## Exercise instructions
From the first line of the records down to the one that holds "(lerp_clip a b (ofZ", transcribe each line exactly and add nothing.

(Stored items)
━━━━━━━━━━━━━━━━━━━━

(** Between 3 and 7, at weights -1 and 2. *)
Lemma C9_witness :
  let a : Tensor := fun _ _ _ _ => ofZ 3 in
  let b : Tensor := fun _ _ _ _ => ofZ 7 in
  let fa : F32.FTensor := fun _ _ _ _ => S754_finite false 12582912 (-22) in
  let fb : F32.FTensor := fun _ _ _ _ => S754_finite false 14680064 (-21) in
  (lerp_clip a b (ofZ (-1)) = a /\ lerp_clip a b (ofZ 2) = b) /\
  F32.lerp_clip fa fb (S754_finite true 8388608 (-23)) = F32.lerp fa fb F32.zero /\
  F32.lerp_clip fa fb (S754_finite false 8388608 (-22)) = F32.lerp fa fb F32.one /\
  SFeqb (F32.lerp fa fb F32.zero 0 0 0 0) (fa 0 0 0 0) = true.
Proof.
  cbv zeta.
  destruct (C9_lerp_endpoints_and_saturation
              (fun _ _ _ _ => ofZ 3) (fun _ _ _ _ => ofZ 7)
              (fun _ _ _ _ => S754_finite false 12582912 (-22))
              (fun _ _ _ _ => S754_finite false 14680064 (-21)))
    as ((_ & _ & Hlow & Hhigh) & Flow & Fhigh & Fzero).
  split; [split|split; [|split]].
  - destruct (Hlow (ofZ (-1))) as [H1 H2]; [reflexivity|].
    now rewrite H1.
  - destruct (Hhigh (ofZ 2)) as [H1 H2]; [reflexivity|].
    now rewrite H1.
  - apply Flow. reflexivity.
  - apply Fhigh. reflexivity.
  - apply Fzero; reflexivity.
Defined.

(** C10. The labels do not reach the output: with two label inputs that
    both pass [labels_in.set_shape([None, label_size])], [G_puzzle] yields
    the same images and [D_puzzle] the same scores. *)
Theorem C10_labels_do_not_interfere
    (g_block torgb fromrgb d_block : Tensor -> Z -> Tensor)
    (gcfg : GConfig) (dcfg : DConfig) (lod_in : Qc)
    (latents_in images_in : Input) :
  (forall labels1 labels2 : Input,
     set_shape (input_shape labels1) [None; Some (g_label_size gcfg)] = Ok tt ->
     set_shape (input_shape labels2) [None; Some (g_label_size gcfg)] = Ok tt ->
     G_puzzle g_block torgb gcfg lod_in latents_in labels1 =
     G_puzzle g_block torgb gcfg lod_in latents_in labels2)
  /\
  (forall labels1 labels2 : Input,
     set_shape (input_shape labels1) [None; Some (d_label_size dcfg)] = Ok tt ->
     set_shape (input_shape labels2) [None; Some (d_label_size dcfg)] = Ok tt ->
     D_puzzle fromrgb d_block dcfg lod_in images_in labels1 =
     D_puzzle fromrgb d_block dcfg lod_in images_in labels2).
Proof.
  split; intros labels1 labels2 H1 H2.
  - unfold G_puzzle. now rewrite H1, H2.
  - unfold D_puzzle. now rewrite H1, H2.
Qed.

Lemma C10_witness :
  let gcfg := {| g_resolution := 32; g_firstblock_res := 8; g_label_size := 10;
                 g_fmap_base := 8192%R; g_fmap_decay := 1%R; g_fmap_max := 512;
                 g_latent_size := Some 512; g_structure := None;
                 g_is_template_graph := false |} in
  let dcfg := {| d_num_channels := 1; d_resolution := 32; d_firstblock_res := 8;
                 d_label_size := 10; d_structure := None;
                 d_is_template_graph := false |} in
  let layer := fun (x : Tensor) (_ : Z) => x in
  let input := {| input_shape := None; input_values := fun _ _ _ _ => 1%Qc |} in
  let labels1 := {| input_shape := Some [Some 4; Some 10];
                    input_values := fun _ _ _ _ => 0%Qc |} in
  let labels2 := {| input_shape := Some [None; Some 10];
                    input_values := fun _ c _ _ => ofZ c |} in
  G_puzzle layer layer gcfg 0%Qc input labels1 =
  G_puzzle layer layer gcfg 0%Qc input labels2
  /\
  D_puzzle layer layer dcfg 0%Qc input labels1 =
  D_puzzle layer layer dcfg 0%Qc input labels2.
Proof.
  intros gcfg dcfg layer input labels1 labels2.
  destruct (C10_labels_do_not_interfere layer layer layer layer gcfg dcfg
              0%Qc input input) as [HG HD].
  split.
  - apply HG; reflexivity.
  - apply HD; reflexivity.
Defined.

(** * Further properties *)

(** ** Scaling layers *)

Section ScalingFacts.

Local Open Scope Qc_scope.

Lemma sum_to_const (n : nat) (v : Qc) :
  sum_to n (fun _ => v) = ofZ (Z.of_nat n) * v.
Proof.
  induction n as [|n IH]; cbn [sum_to].
  - change (ofZ (Z.of_nat 0)) with 0. ring.
  - rewrite IH, ofZ_nat_S. ring.
Qed.

Lemma avg_pool_upscale2d (x : Tensor) (f : positive) :
  avg_pool (upscale2d x f) f = x.
Proof.
  apply tensor_ext. intros n c p q. unfold avg_pool.
  rewrite (sum_to_ext _ _ (fun _ => sum_to (Pos.to_nat f) (fun _ => x n c p q))).
  2:{ intros a Ha. apply sum_to_ext. intros b Hb. rewrite upscale2d_at.
      f_equal.
      - rewrite Z.div_add_l by lia. rewrite Z.div_small by lia. lia.
      - rewrite Z.div_add_l by lia. rewrite Z.div_small by lia. lia. }
  rewrite !sum_to_const, positive_nat_Z, ofZ_mul.
  pose proof (ofZ_pos_neq_0 f). unfold Qcdiv. field. auto.
Qed.

End ScalingFacts.

(** X1. Upscaling twice is upscaling once by the product of the factors. *)
Theorem X1_upscale2d_composes (x : Tensor) (f g : positive) :
  upscale2d (upscale2d x f) g = upscale2d x (f * g).
Proof. apply upscale2d_upscale2d. Qed.

(** X2. Downscaling twice is downscaling once by the product of the
    factors: a box filter of box filters is the box filter of the product
    size. *)
Theorem X2_downscale2d_composes (x : Tensor) (f g : positive) :
  downscale2d (downscale2d x f) g = downscale2d x (f * g).
Proof. apply downscale2d_downscale2d. Qed.

(** X3. Downscaling undoes upscaling by the same factor. *)
Theorem X3_downscale2d_upscale2d (x : Tensor) (f : positive) :
  downscale2d (upscale2d x f) f = x.
Proof.
  unfold downscale2d. destruct (Pos.eqb_spec f 1) as [->|_].
  - reflexivity.
  - apply avg_pool_upscale2d.
Qed.

(** ** Interpolation stays in range *)

Section LerpRange.

Local Open Scope Qc_scope.

Lemma clip_by_value_range (t : Qc) :
  0 <= clip_by_value t 0 1 /\ clip_by_value t 0 1 <= 1.
Proof.
  destruct (Qclt_le_dec t 0) as [Hneg|Hpos].
  - rewrite clip_low by (now apply Qclt_le_weak). split; [apply Qcle_refl|].
    now apply Qclt_le_weak.
  - destruct (Qclt_le_dec 1 t) as [Hbig|Hsmall].
    + rewrite clip_high by (now apply Qclt_le_weak). split; [|apply Qcle_refl].
      now apply Qclt_le_weak.
    + rewrite clip_mid by assumption. now split.
Qed.

Lemma Qcmult_nonneg (x y : Qc) : 0 <= x -> 0 <= y -> 0 <= x * y.
Proof.
  intros Hx Hy. replace 0 with (0 * y) by ring.
  now apply Qcmult_le_compat_r.
Qed.

Lemma convex_between (a b s : Qc) :
  0 <= s -> s <= 1 -> a <= b ->
  a <= a + (b - a) * s /\ a + (b - a) * s <= b.
Proof.
  intros H0 H1 Hab.
  assert (Hd : 0 <= b - a) by qc_lra.
  assert (Hp : 0 <= (b - a) * s) by (now apply Qcmult_nonneg).
  assert (Hq : 0 <= (b - a) * (1 - s)).
  { apply Qcmult_nonneg; [exact Hd|qc_lra]. }
  replace ((b - a) * (1 - s)) with ((b - a) - (b - a) * s) in Hq by ring.
  set (m := (b - a) * s) in *. clearbody m. split; qc_lra.
Qed.

End LerpRange.

(** X4. In exact arithmetic [lerp_clip] never extrapolates: whatever the
    weight [t], each entry of [lerp_clip(a, b, t)] lies between the entries
    of [a] and [b]. This is a statement about the rational blend only: in
    float32 the rounding of [b - a] can take the blend outside, as the
    blend of 1.0 and 1e-10 at weight 1, which is 0.0. *)
Theorem X4_lerp_clip_between (a b : Tensor) (t : Qc) (n c h w : Z) :
  ((a n c h w <= b n c h w)%Qc ->
   (a n c h w <= lerp_clip a b t n c h w)%Qc /\
   (lerp_clip a b t n c h w <= b n c h w)%Qc)
  /\
  ((b n c h w <= a n c h w)%Qc ->
   (b n c h w <= lerp_clip a b t n c h w)%Qc /\
   (lerp_clip a b t n c h w <= a n c h w)%Qc).
Proof.
  destruct (clip_by_value_range t) as [H0 H1].
  unfold lerp_clip, tadd, tscale, tsub.
  set (s := clip_by_value t 0 1) in *. clearbody s.
  set (u := a n c h w). set (v := b n c h w). split; intros Huv.
  - now apply convex_between.
  - assert (E : (u + (v - u) * s = v + (u - v) * (1 - s))%Qc) by ring.
    rewrite E. apply convex_between; [qc_lra|qc_lra|exact Huv].
Qed.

━━━━━━━━━━━━━━━━━━━━

## Response to this exercise
(** Between 3 and 7, at weights -1 and 2. *)
Lemma C9_witness :
  let a : Tensor := fun _ _ _ _ => ofZ 3 in
  let b : Tensor := fun _ _ _ _ => ofZ 7 in
  let fa : F32.FTensor := fun _ _ _ _ => S754_finite false 12582912 (-22) in
  let fb : F32.FTensor := fun _ _ _ _ => S754_finite false 14680064 (-21) in
  (lerp_clip a b (ofZ (-1)) = a /\ lerp_clip a b (ofZ 2) = b) /\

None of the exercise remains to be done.